Work order ▸ From the line with "Lemma scan_end (bounded" through the line with "decimal_literal t = true -> after_number", inclusive, return each line of the data below exactly and leave the rest out.

Data items
◆ ◆ ◆ ◆ ◆ ◆ ◆

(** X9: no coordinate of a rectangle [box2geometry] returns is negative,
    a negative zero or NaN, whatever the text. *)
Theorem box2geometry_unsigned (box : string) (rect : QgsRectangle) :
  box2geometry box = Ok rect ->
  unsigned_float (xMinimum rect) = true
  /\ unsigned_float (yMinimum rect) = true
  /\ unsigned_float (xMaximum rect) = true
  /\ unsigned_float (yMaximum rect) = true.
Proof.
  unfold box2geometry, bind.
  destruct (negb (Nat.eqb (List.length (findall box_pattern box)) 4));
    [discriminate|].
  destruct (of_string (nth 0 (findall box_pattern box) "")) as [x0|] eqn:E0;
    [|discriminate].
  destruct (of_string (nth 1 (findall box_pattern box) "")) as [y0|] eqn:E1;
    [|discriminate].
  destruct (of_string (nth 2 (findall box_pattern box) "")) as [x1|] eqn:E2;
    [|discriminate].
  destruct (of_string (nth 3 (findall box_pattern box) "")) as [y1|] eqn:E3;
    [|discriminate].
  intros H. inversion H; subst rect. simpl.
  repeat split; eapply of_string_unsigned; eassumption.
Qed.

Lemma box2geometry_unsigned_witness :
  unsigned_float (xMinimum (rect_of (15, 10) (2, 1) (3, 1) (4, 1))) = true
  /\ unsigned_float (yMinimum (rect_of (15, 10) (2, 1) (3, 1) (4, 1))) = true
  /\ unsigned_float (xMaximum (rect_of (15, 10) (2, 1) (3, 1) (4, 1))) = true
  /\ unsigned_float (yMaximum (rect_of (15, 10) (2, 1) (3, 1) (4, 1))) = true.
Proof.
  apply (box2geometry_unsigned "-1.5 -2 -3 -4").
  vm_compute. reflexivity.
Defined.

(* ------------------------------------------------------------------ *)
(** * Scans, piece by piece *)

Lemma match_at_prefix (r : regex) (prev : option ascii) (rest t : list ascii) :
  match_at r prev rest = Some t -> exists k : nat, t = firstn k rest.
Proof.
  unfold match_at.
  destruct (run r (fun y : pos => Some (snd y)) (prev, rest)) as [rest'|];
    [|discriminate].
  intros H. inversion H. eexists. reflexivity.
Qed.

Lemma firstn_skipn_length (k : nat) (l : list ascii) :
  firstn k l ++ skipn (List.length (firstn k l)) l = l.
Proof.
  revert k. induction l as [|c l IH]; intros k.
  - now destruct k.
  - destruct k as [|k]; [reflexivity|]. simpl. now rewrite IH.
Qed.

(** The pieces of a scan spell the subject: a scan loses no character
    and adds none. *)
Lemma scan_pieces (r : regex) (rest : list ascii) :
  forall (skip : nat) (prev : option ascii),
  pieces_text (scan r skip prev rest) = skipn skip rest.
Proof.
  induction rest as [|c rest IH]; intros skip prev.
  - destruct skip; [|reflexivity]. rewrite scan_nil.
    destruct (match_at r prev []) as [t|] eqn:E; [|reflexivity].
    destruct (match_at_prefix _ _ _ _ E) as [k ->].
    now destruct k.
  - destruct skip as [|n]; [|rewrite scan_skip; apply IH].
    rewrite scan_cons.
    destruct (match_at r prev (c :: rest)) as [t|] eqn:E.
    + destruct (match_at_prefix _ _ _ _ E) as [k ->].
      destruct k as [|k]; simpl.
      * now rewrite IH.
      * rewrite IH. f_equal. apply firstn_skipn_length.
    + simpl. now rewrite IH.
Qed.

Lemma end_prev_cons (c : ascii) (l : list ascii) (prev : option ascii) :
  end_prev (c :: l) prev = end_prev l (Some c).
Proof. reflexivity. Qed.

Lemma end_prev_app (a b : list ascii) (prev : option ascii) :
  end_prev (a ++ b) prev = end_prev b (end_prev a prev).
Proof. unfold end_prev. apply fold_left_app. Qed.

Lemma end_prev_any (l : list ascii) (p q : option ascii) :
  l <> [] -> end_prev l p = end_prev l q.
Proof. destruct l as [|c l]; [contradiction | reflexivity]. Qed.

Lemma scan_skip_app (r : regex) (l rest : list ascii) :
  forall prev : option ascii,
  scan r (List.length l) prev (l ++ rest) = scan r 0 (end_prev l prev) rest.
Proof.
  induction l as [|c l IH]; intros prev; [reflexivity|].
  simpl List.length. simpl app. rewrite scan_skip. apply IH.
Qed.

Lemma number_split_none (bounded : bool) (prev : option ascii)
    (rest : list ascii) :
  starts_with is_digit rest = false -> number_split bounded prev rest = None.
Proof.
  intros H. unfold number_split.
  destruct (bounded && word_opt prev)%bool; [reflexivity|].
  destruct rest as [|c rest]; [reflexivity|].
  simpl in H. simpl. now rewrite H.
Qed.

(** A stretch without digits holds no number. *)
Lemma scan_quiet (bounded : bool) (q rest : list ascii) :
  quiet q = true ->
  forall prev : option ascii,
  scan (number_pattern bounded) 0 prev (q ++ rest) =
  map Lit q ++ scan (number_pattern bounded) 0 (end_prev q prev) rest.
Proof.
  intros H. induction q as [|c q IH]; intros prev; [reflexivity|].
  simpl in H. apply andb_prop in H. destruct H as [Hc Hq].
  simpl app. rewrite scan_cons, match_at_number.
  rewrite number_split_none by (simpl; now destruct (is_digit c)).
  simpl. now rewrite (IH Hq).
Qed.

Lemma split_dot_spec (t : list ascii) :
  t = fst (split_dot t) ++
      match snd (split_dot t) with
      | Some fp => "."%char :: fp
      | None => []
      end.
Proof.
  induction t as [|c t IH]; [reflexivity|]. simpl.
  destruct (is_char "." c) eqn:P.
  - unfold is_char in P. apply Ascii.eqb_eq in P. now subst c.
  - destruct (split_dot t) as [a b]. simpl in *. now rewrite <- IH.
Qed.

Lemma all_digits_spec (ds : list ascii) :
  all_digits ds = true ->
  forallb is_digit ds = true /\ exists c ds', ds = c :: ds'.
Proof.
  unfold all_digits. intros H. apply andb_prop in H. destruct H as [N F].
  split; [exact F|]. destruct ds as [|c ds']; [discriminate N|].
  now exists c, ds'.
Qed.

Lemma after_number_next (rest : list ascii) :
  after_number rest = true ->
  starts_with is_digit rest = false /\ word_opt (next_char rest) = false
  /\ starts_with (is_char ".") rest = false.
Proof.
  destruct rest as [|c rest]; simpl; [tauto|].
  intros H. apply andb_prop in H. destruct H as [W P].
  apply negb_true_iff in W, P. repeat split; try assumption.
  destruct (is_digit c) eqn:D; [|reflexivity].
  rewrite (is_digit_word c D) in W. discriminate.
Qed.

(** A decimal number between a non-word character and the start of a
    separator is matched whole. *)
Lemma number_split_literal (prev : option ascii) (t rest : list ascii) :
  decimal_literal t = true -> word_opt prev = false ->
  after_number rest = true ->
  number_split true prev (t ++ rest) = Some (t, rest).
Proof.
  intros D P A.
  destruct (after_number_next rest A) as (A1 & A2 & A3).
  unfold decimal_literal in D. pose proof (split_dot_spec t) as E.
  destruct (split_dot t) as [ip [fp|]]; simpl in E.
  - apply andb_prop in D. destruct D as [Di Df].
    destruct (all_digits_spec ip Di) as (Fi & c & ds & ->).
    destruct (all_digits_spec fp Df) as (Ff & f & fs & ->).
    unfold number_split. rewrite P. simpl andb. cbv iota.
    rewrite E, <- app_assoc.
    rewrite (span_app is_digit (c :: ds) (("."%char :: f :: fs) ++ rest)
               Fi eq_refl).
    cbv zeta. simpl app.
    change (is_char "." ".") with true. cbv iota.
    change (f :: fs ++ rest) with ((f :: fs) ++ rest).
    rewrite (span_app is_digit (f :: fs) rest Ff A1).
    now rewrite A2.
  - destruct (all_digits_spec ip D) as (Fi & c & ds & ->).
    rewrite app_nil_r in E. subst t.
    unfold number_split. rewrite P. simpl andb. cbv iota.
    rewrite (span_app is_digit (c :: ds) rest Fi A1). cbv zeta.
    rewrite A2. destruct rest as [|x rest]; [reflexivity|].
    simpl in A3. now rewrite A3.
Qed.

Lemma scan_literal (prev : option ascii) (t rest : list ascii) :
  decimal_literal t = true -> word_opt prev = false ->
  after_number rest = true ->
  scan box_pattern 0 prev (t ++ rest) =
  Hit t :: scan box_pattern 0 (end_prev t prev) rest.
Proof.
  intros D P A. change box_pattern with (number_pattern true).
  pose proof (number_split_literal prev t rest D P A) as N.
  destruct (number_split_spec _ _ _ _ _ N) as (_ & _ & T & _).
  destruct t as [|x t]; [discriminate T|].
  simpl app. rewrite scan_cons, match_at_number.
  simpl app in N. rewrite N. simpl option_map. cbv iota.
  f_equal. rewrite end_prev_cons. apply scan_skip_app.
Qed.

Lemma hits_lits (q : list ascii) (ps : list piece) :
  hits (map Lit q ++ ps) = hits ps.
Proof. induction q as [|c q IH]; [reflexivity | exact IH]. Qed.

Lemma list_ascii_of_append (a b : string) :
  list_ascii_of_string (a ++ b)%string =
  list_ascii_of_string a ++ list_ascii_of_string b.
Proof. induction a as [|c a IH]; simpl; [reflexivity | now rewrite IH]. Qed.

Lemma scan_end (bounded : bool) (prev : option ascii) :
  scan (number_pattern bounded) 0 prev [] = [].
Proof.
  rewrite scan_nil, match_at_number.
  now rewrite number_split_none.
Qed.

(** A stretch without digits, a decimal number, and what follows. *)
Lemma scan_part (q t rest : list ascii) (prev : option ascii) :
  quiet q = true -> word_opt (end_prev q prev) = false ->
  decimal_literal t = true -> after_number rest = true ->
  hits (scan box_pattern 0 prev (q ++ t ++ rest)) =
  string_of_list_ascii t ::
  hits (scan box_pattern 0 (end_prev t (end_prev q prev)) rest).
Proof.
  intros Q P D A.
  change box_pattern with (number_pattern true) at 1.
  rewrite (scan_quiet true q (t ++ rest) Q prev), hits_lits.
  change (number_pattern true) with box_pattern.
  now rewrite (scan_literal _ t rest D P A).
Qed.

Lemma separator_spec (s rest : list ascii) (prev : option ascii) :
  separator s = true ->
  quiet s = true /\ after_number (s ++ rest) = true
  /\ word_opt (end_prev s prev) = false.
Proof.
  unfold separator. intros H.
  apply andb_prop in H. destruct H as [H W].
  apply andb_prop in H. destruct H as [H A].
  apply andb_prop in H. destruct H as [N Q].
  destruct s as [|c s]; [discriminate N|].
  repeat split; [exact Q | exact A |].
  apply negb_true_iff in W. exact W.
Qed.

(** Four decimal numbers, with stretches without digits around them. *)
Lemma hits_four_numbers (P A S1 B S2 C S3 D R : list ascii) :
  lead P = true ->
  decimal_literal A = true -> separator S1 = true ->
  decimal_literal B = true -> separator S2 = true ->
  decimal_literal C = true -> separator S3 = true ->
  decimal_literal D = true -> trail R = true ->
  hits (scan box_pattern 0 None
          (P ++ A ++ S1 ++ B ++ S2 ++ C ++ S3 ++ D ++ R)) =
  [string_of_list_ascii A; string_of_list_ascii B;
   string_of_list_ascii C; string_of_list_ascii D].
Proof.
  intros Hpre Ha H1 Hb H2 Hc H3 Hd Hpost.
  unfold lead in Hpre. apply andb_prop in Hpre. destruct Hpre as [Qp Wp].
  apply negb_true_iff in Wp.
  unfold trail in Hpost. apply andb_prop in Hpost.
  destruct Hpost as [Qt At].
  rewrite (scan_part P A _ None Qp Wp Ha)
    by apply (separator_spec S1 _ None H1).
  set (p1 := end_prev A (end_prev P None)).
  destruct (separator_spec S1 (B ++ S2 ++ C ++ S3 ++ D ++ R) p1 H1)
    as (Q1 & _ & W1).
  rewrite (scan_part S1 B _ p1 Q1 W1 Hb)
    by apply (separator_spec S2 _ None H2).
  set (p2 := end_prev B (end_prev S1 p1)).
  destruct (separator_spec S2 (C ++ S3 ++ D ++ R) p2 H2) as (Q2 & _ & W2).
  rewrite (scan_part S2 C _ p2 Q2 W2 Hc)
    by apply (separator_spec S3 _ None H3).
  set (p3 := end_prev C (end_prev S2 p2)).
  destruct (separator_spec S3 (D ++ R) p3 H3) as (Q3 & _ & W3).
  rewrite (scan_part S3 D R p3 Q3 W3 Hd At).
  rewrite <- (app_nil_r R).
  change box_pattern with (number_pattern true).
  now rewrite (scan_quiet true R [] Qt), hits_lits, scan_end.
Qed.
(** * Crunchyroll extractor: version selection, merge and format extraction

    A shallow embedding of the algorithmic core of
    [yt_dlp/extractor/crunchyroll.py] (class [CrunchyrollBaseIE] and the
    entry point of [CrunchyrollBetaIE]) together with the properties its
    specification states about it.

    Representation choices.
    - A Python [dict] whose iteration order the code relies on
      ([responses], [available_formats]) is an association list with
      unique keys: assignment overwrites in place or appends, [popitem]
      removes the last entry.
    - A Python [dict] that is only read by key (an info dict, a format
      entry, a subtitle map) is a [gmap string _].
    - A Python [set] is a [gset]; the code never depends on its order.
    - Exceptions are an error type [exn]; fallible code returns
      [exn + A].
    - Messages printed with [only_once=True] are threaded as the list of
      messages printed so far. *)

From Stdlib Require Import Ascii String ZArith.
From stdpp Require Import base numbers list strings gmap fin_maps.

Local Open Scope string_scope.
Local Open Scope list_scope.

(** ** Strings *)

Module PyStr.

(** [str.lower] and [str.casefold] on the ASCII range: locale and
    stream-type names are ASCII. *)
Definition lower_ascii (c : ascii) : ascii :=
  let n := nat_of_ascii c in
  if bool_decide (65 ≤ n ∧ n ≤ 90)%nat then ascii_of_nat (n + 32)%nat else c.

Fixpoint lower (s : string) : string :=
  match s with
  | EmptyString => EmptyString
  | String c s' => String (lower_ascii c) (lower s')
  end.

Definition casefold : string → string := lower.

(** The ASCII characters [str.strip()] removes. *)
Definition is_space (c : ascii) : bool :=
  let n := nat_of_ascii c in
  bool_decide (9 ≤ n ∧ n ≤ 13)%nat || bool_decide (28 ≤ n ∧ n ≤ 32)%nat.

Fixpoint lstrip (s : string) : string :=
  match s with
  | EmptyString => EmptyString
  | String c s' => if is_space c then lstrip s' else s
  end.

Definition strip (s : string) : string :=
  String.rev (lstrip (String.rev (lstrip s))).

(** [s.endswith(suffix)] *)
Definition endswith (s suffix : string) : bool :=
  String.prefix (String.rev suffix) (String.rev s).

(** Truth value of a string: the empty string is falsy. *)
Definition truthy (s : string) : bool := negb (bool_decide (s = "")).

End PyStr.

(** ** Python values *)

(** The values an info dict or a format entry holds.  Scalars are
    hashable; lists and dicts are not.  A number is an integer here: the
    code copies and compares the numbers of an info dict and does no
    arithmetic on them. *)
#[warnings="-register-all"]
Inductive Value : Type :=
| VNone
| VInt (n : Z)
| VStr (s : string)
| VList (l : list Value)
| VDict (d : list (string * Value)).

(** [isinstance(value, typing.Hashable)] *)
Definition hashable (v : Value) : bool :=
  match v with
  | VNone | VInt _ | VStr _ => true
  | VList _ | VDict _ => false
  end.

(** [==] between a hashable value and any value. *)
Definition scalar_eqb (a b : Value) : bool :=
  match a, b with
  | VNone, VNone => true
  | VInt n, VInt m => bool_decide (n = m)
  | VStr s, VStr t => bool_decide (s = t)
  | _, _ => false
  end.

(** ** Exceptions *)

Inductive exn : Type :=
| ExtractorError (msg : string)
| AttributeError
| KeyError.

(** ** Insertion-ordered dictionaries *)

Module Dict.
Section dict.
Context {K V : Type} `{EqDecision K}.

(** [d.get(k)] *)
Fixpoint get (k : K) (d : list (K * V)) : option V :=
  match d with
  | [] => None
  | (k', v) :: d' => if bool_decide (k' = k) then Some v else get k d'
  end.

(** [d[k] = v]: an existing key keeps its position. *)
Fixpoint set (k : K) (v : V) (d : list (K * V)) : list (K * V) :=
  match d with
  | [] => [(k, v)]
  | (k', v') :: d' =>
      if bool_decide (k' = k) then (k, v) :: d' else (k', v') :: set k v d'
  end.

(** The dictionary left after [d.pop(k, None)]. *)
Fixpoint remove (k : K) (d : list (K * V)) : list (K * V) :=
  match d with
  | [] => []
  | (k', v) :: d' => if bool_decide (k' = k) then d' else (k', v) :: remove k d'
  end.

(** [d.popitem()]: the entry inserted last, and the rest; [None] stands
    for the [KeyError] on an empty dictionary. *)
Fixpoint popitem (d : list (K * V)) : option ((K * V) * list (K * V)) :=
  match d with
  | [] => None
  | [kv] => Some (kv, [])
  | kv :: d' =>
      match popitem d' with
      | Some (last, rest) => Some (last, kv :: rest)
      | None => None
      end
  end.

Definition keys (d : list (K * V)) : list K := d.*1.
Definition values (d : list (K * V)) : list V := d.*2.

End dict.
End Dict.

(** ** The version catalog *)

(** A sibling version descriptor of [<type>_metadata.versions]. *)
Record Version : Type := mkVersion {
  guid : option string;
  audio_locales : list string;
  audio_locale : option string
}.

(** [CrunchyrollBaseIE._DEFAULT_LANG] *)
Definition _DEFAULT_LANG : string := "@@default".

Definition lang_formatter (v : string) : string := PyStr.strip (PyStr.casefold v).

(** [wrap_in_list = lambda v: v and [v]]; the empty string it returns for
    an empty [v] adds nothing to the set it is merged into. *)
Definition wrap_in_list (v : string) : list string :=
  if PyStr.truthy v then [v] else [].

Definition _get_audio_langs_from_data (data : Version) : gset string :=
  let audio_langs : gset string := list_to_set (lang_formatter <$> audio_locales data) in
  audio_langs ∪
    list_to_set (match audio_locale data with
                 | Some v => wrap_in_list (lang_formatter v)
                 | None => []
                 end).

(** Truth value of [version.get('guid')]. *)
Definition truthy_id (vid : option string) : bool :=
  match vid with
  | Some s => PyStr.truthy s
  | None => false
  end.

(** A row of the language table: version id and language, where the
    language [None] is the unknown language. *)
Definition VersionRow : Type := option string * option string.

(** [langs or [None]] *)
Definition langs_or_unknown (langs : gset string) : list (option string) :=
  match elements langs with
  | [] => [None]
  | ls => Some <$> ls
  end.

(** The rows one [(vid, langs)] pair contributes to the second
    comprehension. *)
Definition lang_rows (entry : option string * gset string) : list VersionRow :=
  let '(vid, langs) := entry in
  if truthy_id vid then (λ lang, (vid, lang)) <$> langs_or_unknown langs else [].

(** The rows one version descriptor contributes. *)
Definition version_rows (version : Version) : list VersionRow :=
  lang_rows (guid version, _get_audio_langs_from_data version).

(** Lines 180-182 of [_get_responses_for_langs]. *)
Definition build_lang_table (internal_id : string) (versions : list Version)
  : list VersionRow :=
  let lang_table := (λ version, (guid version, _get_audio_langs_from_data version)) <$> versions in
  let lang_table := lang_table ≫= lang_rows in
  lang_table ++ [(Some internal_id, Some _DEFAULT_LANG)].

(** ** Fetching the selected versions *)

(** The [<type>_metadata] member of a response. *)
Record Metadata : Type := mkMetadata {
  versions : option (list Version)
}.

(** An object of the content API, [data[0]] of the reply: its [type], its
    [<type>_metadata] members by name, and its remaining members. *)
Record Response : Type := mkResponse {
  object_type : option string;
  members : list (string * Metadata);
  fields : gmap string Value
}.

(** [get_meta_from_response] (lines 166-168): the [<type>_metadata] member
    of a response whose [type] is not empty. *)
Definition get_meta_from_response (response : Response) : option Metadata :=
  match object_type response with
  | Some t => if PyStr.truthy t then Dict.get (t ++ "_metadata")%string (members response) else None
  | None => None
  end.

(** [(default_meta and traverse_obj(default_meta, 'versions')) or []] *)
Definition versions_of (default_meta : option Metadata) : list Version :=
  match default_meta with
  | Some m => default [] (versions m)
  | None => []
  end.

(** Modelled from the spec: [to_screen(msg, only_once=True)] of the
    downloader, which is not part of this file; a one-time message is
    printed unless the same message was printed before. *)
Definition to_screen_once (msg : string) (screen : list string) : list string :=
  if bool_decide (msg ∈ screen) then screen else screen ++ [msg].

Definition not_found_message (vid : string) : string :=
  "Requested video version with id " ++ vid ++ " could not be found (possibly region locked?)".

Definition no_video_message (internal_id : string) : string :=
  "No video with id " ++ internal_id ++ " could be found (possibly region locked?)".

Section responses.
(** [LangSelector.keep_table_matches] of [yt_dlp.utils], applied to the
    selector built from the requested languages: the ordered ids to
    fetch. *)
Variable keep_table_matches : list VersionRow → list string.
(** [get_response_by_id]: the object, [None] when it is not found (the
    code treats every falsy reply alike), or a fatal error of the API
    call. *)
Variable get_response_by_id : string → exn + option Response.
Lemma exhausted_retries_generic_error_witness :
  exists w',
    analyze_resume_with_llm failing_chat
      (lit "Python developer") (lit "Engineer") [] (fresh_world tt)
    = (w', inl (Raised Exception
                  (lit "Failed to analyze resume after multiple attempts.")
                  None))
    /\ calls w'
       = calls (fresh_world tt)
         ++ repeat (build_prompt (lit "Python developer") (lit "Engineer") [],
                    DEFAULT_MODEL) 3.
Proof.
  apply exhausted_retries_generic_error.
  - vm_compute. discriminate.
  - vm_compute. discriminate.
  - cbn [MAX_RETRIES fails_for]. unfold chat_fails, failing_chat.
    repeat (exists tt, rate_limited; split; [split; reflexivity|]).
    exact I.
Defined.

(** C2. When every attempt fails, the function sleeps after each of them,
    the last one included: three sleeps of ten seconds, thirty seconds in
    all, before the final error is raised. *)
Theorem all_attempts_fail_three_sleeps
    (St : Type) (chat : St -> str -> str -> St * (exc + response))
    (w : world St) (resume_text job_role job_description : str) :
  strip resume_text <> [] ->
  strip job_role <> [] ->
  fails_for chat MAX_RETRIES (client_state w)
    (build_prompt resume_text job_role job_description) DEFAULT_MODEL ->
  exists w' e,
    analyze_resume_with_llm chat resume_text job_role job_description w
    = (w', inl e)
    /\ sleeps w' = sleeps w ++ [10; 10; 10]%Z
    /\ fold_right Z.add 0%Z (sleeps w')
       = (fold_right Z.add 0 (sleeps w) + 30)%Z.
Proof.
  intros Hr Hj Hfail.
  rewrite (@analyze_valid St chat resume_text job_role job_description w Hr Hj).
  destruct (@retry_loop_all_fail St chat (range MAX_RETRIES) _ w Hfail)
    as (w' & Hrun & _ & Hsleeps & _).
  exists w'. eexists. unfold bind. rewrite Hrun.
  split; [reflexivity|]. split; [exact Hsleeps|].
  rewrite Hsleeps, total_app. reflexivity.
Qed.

◆ ◆ ◆ ◆ ◆ ◆ ◆

Reply ▸
Lemma scan_end (bounded : bool) (prev : option ascii) :
  scan (number_pattern bounded) 0 prev [] = [].
Proof.
  rewrite scan_nil, match_at_number.
  now rewrite number_split_none.
Qed.

(** A stretch without digits, a decimal number, and what follows. *)
Lemma scan_part (q t rest : list ascii) (prev : option ascii) :
  quiet q = true -> word_opt (end_prev q prev) = false ->
  decimal_literal t = true -> after_number rest = true ->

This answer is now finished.